If there are journals cited in your manuscript that don’t appear on the list, you can add them.

  1. Select Tools > Open Term Lists > Journals Term List

  2. In the Terms tab of the Term List box, click the New Term button.

  3. Type the full journal title in the Full Journal box (eg, “Archives of Internal Medicine”).

  4. Type the abbreviated title with periods in the Abbreviation 1 box (eg, “Arch. Intern. Med.”).

  5. Type the abbreviated title without periods in the Abbreviation 2 box (eg, “Arch Intern Med”).
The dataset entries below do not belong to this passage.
(** C10: [encrypt] draws exactly [nacl.box.nonceLength] = 24 bytes from the
    random source, whether it returns or throws, and the nonce of the
    envelope it returns is the base64 text of those bytes. *)
Theorem encrypt_draws_nonce msg pubkey privkey g :
  (encrypt msg pubkey privkey g).2 = advance box_nonceLength g
  /\ forall env, (encrypt msg pubkey privkey g).1 = Ok env ->
       nonce env = encodeBase64 (next_bytes box_nonceLength g).
Proof. split; [reflexivity | apply encrypt_Ok_nonce]. Qed.

Lemma encodeBase64_inj (a b : list byte) : encodeBase64 a = encodeBase64 b -> a = b.
Proof.
  intros Heq. apply (f_equal decodeBase64) in Heq.
  rewrite !decodeBase64_encodeBase64 in Heq. congruence.
Qed.

(** Two successive calls of [encrypt] take their nonces from
    consecutive, disjoint windows of the random source; when the source
    delivers different bytes in the two windows, the two envelopes carry
    different nonces. *)
Lemma encrypt_twice_fresh_nonce msg pubkey privkey g env1 env2 :
  (encrypt msg pubkey privkey g).1 = Ok env1 ->
  (encrypt msg pubkey privkey (encrypt msg pubkey privkey g).2).1 = Ok env2 ->
  nonce env1 = encodeBase64 (next_bytes 24 g)
  /\ nonce env2 = encodeBase64 (next_bytes 24 (advance 24 g))
  /\ (next_bytes 24 g <> next_bytes 24 (advance 24 g) -> nonce env1 <> nonce env2).
Proof.
  intros H1 H2. apply encrypt_Ok_nonce in H1, H2. rewrite H1, H2.
  split; [reflexivity|]. split; [reflexivity|].
  intros Hne Heq. apply Hne, encodeBase64_inj, Heq.
Qed.

(** The same public key makes [decrypt] throw the same error. *)
Lemma decrypt_unconvertible_key box n pk sk :
  convertPublicKey pk = None ->
  decrypt (encodeBase64 box) (encodeBase64 n) (encodeBase64 pk) (encodeBase64 sk)
  = Throw (TypeError "unexpected type, use Uint8Array").
Proof. intros Hc. rewrite decrypt_run, Hc. reflexivity. Qed.

(** The arguments are decoded from left to right, and the first that
    cannot be decoded decides the exception: in [encrypt] the message comes
    before the keys, in [decrypt] the box before the nonce and the nonce
    before the keys. *)
Lemma encrypt_error_order msg pubkey privkey g e :
  (decodeUTF8 msg = Throw e
   \/ (is_Ok (decodeUTF8 msg) = true
       /\ (decodeBase64 pubkey = Throw e
           \/ (is_Ok (decodeBase64 pubkey) = true
               /\ decodeBase64 privkey = Throw e)))) ->
  encrypt msg pubkey privkey g = (Throw e, advance box_nonceLength g).
Proof.
  rewrite encrypt_run. intros [-> | [Hm [-> | [Hp ->]]]];
    repeat match goal with
      | H : is_Ok ?r = true |- _ => destruct r; [clear H | discriminate H]
      end; reflexivity.
Qed.

Lemma decrypt_error_order msg nonce pubkey privkey e :
  (decodeBase64 msg = Throw e
   \/ (is_Ok (decodeBase64 msg) = true
       /\ (decodeBase64 nonce = Throw e
           \/ (is_Ok (decodeBase64 nonce) = true
               /\ (decodeBase64 pubkey = Throw e
                   \/ (is_Ok (decodeBase64 pubkey) = true
                       /\ decodeBase64 privkey = Throw e)))))) ->
  decrypt msg nonce pubkey privkey = Throw e.
Proof.
  unfold decrypt. intros [-> | [Hm [-> | [Hn [-> | [Hp ->]]]]]];
    repeat match goal with
      | H : is_Ok ?r = true |- _ => destruct r; [clear H | discriminate H]
      end; reflexivity.
Qed.

(** C21: a box has no direction.  The envelope A makes for B (B's public
    key, A's private key) is, for the same nonce, the envelope B makes for
    A, and A's own keys open it as B's do: nothing in an envelope says
    which of the two parties wrote it. *)
Theorem envelope_has_no_direction msg gA gB g :
  wf_string msg -> Forall (fun u => ~ is_surrogate u) msg ->
  exists env,
    (encrypt msg (publickey (created gB)) (privatekey (created gA)) g).1 = Ok env
    /\ (encrypt msg (publickey (created gA)) (privatekey (created gB)) g).1 = Ok env
    /\ decrypt (message env) (nonce env)
         (publickey (created gB)) (privatekey (created gA)) = Ok msg.
Proof.
  intros Hwf Hs. destruct (decode_ref_decodeUTF8_bmp msg Hwf Hs) as (m & Hm & Hd).
  destruct (box_exchange_run msg m gA gB g Hm) as (box & HAB & HBA & _ & Hdec).
  eexists. rewrite HAB, HBA. split_and!; [reflexivity ..|].
  rewrite Hdec. f_equal. decoder_ref. assumption.
Qed.

(** What [decrypt] returns for an envelope in general: the message without
    its surrogate code units.  A character outside the Basic Multilingual
    Plane is accepted by [encrypt] and lost by [decrypt], as by [verify]. *)
Lemma encrypt_decrypt_loses_astral msg m gA gB g :
  wf_string msg -> decodeUTF8 msg = Ok m ->
  exists env,
    encrypt msg (publickey (created gB)) (privatekey (created gA)) g
    = (Ok env, advance box_nonceLength g)
    /\ decrypt (message env) (nonce env)
         (publickey (created gA)) (privatekey (created gB))
       = Ok (strip_surrogates msg).
Proof.
  intros Hwf Hm.
  destruct (box_exchange_run msg m gA gB g Hm) as (box & Henc & _ & Hdec & _).
  eexists. split; [exact Henc|]. rewrite Hdec. f_equal. decoder_ref.
  by apply decode_ref_decodeUTF8.
Qed.

End asymmetric.

(** ** Pre-shared-key encryption *)

Section symmetric.
Context `{Primitives}.
Implicit Types (msg key : jsstring) (g : rng).

(** C31: the key [encryptPSK] and [decryptPSK] derive from a passphrase,
    [_encoder(_md5(key))], is 32 bytes long, the key size of the secret box:
    the characters of the digest, one byte each.  Every byte of it is the
    code of a hexadecimal digit, [0]-[9] or [a]-[f]: of the 256 bits of a
    secret-box key the passphrase decides at most 128. *)
Theorem psk_key_length key :
  length (_encoder (_md5 key)) = secretbox_keyLength
  /\ _encoder (_md5 key) = byte_of_Z <$> _md5 key
  /\ Forall (fun b => is_hex_digit (byte_to_Z b)) (_encoder (_md5 key)).
Proof.
  split_and!; [apply psk_key_sized | encoder_closed_form; reflexivity | apply psk_key_hex].
Qed.

(** An envelope under a passphrase: [encryptPSK] returns one for every
    message [decodeUTF8] accepts, and [decryptPSK] opens it with the same
    passphrase, to what [_decoder] reads in the UTF-8 bytes of the
    message. *)
Lemma psk_run msg m key g :
  decodeUTF8 msg = Ok m ->
  exists box,
    let env := Envelope (encodeBase64 box)
                 (encodeBase64 (next_bytes secretbox_nonceLength g)) in
    encryptPSK msg key g = (Ok env, advance secretbox_nonceLength g)
    /\ decryptPSK (message env) key (nonce env) = Ok (_decoder m).
Proof.
  intros Hm.
  destruct (nacl_secretbox_open_secretbox m (next_bytes secretbox_nonceLength g)
              (_encoder (_md5 key)))
    as (box & Hbox & Hopen); [apply next_bytes_length | apply psk_key_sized|].
  exists box. rewrite encryptPSK_run, Hm. run. rewrite Hbox. split; [reflexivity|].
  unfold decryptPSK. run. rewrite Hopen. reflexivity.
Qed.

(** C3: round trip of pre-shared-key encryption: a message of 16-bit code
    units without surrogates that [encryptPSK] encrypts under a passphrase is
    returned by [decryptPSK] with the same passphrase and the nonce of the
    envelope. *)
Theorem encryptPSK_decryptPSK_roundtrip msg key g :
  wf_string msg -> Forall (fun u => ~ is_surrogate u) msg ->
  exists env,
    (encryptPSK msg key g).1 = Ok env
    /\ decryptPSK (message env) key (nonce env) = Ok msg.
Proof.
  intros Hwf Hs. destruct (decode_ref_decodeUTF8_bmp msg Hwf Hs) as (m & Hm & Hd).
  destruct (psk_run msg m key g Hm) as (box & Henc & Hdec).
  eexists. rewrite Henc. split; [reflexivity|].
  rewrite Hdec. f_equal. decoder_ref. assumption.
Qed.

(** The same under a passphrase, for every message [decodeUTF8] accepts:
    [decryptPSK] returns it without its surrogate code units. *)
Lemma encryptPSK_decryptPSK_loses_astral msg m key g :
  wf_string msg -> decodeUTF8 msg = Ok m ->
  exists env,
    encryptPSK msg key g = (Ok env, advance secretbox_nonceLength g)
    /\ decryptPSK (message env) key (nonce env) = Ok (strip_surrogates msg).
Proof.
  intros Hwf Hm. destruct (psk_run msg m key g Hm) as (box & Henc & Hdec).
  eexists. split; [exact Henc|]. rewrite Hdec. f_equal. decoder_ref.
  by apply decode_ref_decodeUTF8.
Qed.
  6. If there is some third version of the journal title that appears in some of your EndNote references, type that in the Abbreviation 3 box (eg, “Archiv Intern Med”). Otherwise, just leave this box empty.

  7. Click OK.

  8. Click Close.

If you decide you want to use your updated Journals term list in other EndNote libraries, you can export it to a text file (using the Export button in the List tab of the Term List box) and then import it into other libraries the same way you would any of the term lists that come with EndNote.

A few caveats
Within Endnote, any changes you make to a reference are automatically saved. If you make changes and later want to restore the original form of the reference, you must import it again.
EndNote and the Track Changes function in Word do not get along. Make sure that Track Changes is turned off when you insert, delete, or move references, or when you format your bibliography. Otherwise, Word may freeze up, forcing you to shut Word down without saving any changes you have made since your document was last saved.
When sending electronic files to authors who don’t have EndNote, you should either:

  • leave your citations unformatted (so that they look like this: {Smith, 2002}) or, if they are already formatted, choose “Unformat Citations” from the EndNote menu or toolbar in Word, or

  • remove the field codes by selecting “Remove Field Codes” from the EndNote menu or toolbar.

Unformatting the citations is temporary and is most useful when you are sending the manuscript to another author who will be making changes to it. Removing the field codes is permanent and should be done when you are ready to submit a manuscript.
When sending documents to authors who do use EndNote, make sure to send the latest version of your EndNote library along with the document. Otherwise, if you have added references to your document and library since your coauthor last worked with the library, your coauthor will have trouble working with the new references. Alternatively, if you and your coauthor both have access to the same server, you may want to put your EndNote library on that server so that you can each work from it.